* _How to complete this task_
In the records below, find the line that contains "the commands of" and the line that contains "denotes (NaN and". Set down exactly those lines and every line between them, and nothing more.

*** Opening Source material ***

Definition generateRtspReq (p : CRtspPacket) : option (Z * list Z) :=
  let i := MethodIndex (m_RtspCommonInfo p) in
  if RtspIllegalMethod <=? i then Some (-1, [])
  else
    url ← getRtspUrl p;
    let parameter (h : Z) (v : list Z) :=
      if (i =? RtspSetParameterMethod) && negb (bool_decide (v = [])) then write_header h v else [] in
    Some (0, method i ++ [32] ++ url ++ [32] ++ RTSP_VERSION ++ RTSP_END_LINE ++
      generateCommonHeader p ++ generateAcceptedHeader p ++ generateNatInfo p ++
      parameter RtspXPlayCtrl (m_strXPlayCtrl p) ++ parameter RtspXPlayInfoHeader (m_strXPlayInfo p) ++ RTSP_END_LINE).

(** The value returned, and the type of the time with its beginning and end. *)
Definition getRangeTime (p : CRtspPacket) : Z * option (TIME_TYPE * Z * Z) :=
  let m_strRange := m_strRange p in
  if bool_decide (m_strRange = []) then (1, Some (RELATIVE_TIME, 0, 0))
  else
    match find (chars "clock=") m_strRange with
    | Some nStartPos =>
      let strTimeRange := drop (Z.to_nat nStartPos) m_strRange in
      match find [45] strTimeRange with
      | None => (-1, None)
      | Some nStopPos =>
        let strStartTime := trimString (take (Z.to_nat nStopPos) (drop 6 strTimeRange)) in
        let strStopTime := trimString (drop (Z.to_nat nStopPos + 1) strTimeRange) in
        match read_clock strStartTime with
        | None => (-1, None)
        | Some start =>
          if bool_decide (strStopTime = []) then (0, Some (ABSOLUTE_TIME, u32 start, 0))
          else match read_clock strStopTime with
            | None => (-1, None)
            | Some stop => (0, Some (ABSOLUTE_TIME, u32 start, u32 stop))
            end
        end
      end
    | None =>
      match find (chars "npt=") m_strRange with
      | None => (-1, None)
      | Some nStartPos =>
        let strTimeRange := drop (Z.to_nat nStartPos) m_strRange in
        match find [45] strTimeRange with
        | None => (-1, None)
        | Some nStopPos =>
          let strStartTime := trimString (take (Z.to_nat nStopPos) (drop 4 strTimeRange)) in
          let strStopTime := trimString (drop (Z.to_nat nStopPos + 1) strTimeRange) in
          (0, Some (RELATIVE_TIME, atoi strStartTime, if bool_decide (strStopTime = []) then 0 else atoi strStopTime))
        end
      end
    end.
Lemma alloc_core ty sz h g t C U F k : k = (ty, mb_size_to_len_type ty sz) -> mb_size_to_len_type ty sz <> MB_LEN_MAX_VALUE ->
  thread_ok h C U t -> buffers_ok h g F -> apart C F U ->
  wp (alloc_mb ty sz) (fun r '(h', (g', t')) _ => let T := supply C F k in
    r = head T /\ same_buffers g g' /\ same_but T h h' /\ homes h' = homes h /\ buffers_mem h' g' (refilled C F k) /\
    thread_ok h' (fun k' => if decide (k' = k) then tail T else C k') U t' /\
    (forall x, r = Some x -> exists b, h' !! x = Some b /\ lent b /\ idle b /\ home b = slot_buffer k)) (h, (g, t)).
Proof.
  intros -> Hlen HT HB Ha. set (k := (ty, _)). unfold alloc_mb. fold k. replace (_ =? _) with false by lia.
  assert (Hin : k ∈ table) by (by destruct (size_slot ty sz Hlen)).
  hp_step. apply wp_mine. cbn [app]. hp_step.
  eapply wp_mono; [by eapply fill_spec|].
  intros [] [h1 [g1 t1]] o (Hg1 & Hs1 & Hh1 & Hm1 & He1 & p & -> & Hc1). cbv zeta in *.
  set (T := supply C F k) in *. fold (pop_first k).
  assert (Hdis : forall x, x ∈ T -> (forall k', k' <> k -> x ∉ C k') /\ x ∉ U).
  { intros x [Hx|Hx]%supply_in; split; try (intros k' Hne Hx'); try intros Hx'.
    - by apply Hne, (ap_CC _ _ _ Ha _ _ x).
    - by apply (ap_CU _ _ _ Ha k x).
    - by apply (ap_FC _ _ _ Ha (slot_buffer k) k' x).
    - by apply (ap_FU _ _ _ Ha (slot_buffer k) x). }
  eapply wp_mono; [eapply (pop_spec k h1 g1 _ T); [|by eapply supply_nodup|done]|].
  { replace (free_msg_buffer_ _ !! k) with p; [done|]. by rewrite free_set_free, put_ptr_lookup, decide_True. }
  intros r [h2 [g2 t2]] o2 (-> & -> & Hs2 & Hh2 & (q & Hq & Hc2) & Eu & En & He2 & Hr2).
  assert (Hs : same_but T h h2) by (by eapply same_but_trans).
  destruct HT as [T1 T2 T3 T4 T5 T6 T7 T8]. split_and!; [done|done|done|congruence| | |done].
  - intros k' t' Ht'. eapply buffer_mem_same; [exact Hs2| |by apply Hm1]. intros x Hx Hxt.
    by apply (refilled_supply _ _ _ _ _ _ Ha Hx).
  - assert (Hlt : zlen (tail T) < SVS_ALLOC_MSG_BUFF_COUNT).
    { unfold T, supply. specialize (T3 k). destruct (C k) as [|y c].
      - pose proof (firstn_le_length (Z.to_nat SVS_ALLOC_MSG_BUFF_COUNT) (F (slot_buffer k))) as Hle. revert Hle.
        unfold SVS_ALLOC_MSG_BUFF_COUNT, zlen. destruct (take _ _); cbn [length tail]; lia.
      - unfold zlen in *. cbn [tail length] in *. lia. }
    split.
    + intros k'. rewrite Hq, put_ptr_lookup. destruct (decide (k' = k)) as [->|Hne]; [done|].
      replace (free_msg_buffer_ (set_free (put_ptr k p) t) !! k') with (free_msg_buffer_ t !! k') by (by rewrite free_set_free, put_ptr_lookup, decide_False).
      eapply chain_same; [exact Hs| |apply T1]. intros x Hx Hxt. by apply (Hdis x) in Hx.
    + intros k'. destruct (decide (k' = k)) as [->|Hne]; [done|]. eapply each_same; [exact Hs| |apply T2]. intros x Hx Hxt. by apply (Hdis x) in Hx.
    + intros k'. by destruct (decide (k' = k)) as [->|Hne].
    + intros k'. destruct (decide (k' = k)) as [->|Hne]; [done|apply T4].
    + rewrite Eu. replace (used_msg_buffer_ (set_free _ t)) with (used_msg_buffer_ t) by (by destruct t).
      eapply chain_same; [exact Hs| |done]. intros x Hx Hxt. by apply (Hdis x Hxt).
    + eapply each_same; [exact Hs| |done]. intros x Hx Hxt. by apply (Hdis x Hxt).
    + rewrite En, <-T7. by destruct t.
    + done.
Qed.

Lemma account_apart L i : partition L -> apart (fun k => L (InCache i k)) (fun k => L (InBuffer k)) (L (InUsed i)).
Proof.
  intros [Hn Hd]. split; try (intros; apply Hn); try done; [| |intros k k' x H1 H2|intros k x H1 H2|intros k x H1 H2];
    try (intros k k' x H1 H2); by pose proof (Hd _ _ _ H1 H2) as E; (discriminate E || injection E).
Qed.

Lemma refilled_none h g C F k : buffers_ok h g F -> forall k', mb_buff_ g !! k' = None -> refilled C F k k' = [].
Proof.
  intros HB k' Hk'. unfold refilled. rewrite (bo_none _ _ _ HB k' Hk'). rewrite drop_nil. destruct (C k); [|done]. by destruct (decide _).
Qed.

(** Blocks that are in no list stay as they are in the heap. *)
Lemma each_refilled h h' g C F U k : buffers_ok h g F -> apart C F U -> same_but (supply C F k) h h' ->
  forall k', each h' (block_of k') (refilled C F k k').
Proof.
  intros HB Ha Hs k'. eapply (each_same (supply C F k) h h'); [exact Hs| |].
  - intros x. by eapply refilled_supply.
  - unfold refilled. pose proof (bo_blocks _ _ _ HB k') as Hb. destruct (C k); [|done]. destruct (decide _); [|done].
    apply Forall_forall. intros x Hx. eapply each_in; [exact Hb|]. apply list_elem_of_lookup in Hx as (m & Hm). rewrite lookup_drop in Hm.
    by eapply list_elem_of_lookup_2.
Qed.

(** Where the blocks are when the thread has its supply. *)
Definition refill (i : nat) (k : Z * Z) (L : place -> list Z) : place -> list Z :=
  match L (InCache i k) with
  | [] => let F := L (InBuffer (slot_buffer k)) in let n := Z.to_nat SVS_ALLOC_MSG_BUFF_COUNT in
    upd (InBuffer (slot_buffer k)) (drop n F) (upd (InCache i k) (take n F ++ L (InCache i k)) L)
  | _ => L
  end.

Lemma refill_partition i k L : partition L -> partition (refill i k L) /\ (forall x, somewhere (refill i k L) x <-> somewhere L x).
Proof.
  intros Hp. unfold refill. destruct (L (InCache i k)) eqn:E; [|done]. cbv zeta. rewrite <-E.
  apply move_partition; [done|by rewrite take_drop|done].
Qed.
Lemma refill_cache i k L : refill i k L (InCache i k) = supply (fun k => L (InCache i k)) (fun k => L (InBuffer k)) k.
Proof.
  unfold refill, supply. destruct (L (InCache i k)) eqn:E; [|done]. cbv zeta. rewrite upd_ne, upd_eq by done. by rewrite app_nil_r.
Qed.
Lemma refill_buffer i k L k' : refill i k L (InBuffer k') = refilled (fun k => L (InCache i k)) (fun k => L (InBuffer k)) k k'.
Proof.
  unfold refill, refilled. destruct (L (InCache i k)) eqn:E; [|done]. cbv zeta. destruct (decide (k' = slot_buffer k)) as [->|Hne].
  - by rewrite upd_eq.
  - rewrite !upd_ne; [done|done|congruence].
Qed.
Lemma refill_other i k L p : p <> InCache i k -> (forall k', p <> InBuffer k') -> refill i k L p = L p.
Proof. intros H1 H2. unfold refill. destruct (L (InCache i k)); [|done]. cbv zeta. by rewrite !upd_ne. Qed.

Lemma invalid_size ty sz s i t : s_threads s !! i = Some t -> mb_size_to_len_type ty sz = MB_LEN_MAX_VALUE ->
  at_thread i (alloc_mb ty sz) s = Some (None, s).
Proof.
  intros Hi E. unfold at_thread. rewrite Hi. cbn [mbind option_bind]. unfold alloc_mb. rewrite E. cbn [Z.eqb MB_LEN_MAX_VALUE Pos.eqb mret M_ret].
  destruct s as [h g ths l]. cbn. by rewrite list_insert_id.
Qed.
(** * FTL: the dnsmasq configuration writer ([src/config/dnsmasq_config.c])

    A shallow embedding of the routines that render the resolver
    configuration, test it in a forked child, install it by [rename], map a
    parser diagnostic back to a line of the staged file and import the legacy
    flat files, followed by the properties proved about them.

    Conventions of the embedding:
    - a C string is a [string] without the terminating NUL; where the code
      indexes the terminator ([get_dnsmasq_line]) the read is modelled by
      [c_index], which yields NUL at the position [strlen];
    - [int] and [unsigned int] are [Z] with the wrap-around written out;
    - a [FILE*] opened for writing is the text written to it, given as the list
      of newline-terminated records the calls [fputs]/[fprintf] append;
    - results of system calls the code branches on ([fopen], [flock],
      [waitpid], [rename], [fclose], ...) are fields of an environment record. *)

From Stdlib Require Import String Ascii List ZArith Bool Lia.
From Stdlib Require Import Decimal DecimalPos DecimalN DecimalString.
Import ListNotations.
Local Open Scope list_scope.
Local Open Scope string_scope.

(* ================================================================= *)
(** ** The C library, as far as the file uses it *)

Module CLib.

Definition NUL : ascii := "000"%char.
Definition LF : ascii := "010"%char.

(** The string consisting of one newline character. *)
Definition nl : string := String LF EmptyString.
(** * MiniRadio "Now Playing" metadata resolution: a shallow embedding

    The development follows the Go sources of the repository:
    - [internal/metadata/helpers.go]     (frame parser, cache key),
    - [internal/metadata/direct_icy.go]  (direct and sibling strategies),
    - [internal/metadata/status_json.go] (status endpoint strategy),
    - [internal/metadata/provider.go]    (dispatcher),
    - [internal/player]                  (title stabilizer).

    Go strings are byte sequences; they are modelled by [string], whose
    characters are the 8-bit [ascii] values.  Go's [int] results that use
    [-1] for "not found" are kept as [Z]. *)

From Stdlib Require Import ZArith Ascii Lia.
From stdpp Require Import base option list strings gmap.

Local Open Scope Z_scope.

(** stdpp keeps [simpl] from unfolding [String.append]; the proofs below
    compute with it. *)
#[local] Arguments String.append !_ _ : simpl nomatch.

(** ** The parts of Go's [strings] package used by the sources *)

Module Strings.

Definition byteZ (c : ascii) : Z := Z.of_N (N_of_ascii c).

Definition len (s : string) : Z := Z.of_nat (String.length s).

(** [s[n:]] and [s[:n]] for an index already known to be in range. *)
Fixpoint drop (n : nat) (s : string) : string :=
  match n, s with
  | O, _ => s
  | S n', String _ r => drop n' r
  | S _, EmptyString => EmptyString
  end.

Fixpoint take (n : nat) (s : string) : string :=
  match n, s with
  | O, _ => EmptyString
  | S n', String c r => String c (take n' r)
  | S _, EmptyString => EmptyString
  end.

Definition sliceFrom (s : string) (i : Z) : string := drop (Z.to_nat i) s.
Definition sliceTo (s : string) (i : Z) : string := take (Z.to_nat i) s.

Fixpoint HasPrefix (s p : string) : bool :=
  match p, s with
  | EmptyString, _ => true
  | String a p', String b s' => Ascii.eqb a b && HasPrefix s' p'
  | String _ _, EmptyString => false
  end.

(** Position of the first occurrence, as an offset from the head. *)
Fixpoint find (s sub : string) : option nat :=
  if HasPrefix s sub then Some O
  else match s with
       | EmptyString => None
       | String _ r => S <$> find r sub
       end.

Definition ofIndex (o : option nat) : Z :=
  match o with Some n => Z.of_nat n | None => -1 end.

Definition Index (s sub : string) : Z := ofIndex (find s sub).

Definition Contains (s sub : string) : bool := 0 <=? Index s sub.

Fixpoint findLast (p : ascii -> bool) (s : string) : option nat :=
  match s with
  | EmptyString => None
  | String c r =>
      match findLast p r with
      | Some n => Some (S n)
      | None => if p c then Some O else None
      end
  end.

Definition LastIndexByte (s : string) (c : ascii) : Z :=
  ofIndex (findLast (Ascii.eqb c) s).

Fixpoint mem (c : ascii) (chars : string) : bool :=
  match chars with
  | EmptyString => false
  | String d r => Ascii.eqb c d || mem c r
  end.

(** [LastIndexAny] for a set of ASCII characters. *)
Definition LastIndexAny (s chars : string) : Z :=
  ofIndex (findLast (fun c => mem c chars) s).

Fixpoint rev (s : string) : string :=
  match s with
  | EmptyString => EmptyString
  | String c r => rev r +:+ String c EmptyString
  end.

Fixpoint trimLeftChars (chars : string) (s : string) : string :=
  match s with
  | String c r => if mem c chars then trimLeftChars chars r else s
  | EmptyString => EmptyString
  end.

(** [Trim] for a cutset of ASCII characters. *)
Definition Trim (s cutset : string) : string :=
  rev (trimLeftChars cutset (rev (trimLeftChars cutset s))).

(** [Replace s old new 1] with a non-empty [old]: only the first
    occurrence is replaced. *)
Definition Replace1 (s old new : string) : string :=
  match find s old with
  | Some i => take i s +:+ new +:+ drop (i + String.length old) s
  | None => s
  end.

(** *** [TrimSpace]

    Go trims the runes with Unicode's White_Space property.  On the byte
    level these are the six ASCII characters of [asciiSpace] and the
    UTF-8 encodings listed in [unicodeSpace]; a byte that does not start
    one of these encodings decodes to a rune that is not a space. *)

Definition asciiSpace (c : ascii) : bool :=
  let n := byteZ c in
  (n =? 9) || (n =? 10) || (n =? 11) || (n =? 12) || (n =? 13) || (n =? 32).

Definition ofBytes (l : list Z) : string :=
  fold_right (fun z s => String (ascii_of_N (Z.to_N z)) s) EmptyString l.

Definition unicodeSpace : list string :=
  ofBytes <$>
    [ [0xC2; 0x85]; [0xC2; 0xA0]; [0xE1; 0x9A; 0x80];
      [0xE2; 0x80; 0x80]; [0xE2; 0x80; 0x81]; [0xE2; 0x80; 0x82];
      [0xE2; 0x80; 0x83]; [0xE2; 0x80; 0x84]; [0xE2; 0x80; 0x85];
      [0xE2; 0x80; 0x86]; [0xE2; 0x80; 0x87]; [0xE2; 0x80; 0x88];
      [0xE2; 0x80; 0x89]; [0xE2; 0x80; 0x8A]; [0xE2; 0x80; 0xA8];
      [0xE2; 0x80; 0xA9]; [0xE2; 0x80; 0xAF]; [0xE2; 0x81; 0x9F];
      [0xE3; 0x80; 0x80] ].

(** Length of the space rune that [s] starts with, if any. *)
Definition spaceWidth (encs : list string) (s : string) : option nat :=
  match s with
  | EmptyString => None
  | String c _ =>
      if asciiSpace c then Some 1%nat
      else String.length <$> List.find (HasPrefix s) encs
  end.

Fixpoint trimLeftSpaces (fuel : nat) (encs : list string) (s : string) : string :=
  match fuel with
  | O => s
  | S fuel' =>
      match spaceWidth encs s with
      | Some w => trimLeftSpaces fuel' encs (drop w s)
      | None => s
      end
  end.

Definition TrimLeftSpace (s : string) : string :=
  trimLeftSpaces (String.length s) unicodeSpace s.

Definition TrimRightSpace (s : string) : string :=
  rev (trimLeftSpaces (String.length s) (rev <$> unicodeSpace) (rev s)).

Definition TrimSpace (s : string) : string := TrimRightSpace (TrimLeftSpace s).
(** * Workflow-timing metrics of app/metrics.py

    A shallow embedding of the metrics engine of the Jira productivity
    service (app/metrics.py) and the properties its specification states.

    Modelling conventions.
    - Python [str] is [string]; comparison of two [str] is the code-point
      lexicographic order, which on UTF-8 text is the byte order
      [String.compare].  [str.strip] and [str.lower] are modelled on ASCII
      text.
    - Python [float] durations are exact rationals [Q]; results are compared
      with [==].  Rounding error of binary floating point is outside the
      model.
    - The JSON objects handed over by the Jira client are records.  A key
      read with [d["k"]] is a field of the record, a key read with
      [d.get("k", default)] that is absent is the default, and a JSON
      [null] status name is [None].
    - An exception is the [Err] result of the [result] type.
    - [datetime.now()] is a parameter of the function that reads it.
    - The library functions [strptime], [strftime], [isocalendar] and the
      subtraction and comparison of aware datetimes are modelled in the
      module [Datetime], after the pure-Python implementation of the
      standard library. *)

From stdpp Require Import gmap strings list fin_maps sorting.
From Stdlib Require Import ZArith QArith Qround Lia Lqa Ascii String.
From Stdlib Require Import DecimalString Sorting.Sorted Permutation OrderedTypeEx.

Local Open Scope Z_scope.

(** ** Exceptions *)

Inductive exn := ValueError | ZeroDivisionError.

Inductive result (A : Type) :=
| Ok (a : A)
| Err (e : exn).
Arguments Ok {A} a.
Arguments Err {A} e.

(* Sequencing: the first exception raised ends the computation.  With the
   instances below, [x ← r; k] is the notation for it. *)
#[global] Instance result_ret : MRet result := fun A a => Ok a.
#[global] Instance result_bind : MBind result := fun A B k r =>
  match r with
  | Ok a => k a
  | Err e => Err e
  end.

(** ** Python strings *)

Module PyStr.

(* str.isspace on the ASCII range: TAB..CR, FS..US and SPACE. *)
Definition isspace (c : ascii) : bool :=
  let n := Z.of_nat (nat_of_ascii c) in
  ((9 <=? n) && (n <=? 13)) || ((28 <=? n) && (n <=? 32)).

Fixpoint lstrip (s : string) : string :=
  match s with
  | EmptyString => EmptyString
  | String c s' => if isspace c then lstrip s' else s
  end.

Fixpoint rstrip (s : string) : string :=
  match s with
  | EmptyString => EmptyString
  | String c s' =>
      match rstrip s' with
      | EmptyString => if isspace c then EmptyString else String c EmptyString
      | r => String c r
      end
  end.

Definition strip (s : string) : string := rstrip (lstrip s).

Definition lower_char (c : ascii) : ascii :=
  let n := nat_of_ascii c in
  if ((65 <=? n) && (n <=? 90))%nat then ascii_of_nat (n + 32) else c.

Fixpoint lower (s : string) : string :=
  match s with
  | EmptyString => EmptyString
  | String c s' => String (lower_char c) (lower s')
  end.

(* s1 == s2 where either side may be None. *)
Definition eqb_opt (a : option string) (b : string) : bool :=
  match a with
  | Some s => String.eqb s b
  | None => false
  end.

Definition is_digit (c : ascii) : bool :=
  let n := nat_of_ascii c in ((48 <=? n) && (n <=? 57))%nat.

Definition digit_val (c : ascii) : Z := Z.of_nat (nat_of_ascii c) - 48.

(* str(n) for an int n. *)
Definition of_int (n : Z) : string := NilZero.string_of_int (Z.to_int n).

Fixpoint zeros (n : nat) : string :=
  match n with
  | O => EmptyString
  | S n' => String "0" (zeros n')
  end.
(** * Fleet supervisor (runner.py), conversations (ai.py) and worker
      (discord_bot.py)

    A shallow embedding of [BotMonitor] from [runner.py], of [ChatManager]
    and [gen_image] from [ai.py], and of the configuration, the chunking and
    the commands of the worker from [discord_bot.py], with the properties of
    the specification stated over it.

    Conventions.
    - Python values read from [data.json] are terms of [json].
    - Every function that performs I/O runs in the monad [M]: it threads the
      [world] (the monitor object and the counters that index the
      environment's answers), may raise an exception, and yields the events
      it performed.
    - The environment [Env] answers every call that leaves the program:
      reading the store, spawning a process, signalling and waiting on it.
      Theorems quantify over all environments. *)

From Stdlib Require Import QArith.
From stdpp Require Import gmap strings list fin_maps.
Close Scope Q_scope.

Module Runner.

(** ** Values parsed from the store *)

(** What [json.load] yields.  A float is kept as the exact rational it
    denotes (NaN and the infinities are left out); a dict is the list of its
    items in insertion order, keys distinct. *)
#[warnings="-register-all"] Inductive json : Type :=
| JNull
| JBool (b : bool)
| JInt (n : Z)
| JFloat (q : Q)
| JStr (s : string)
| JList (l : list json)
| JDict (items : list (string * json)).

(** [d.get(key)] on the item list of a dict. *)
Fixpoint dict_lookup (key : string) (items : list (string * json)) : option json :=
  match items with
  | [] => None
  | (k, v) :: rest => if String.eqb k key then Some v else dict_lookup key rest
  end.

*** Closing Source material ***

* _Result of this task_
    the commands of the worker from [discord_bot.py], with the properties of
    the specification stated over it.

    Conventions.
    - Python values read from [data.json] are terms of [json].
    - Every function that performs I/O runs in the monad [M]: it threads the
      [world] (the monitor object and the counters that index the
      environment's answers), may raise an exception, and yields the events
      it performed.
    - The environment [Env] answers every call that leaves the program:
      reading the store, spawning a process, signalling and waiting on it.
      Theorems quantify over all environments. *)

From Stdlib Require Import QArith.
From stdpp Require Import gmap strings list fin_maps.
Close Scope Q_scope.

Module Runner.

(** ** Values parsed from the store *)

(** What [json.load] yields.  A float is kept as the exact rational it
    denotes (NaN and the infinities are left out); a dict is the list of its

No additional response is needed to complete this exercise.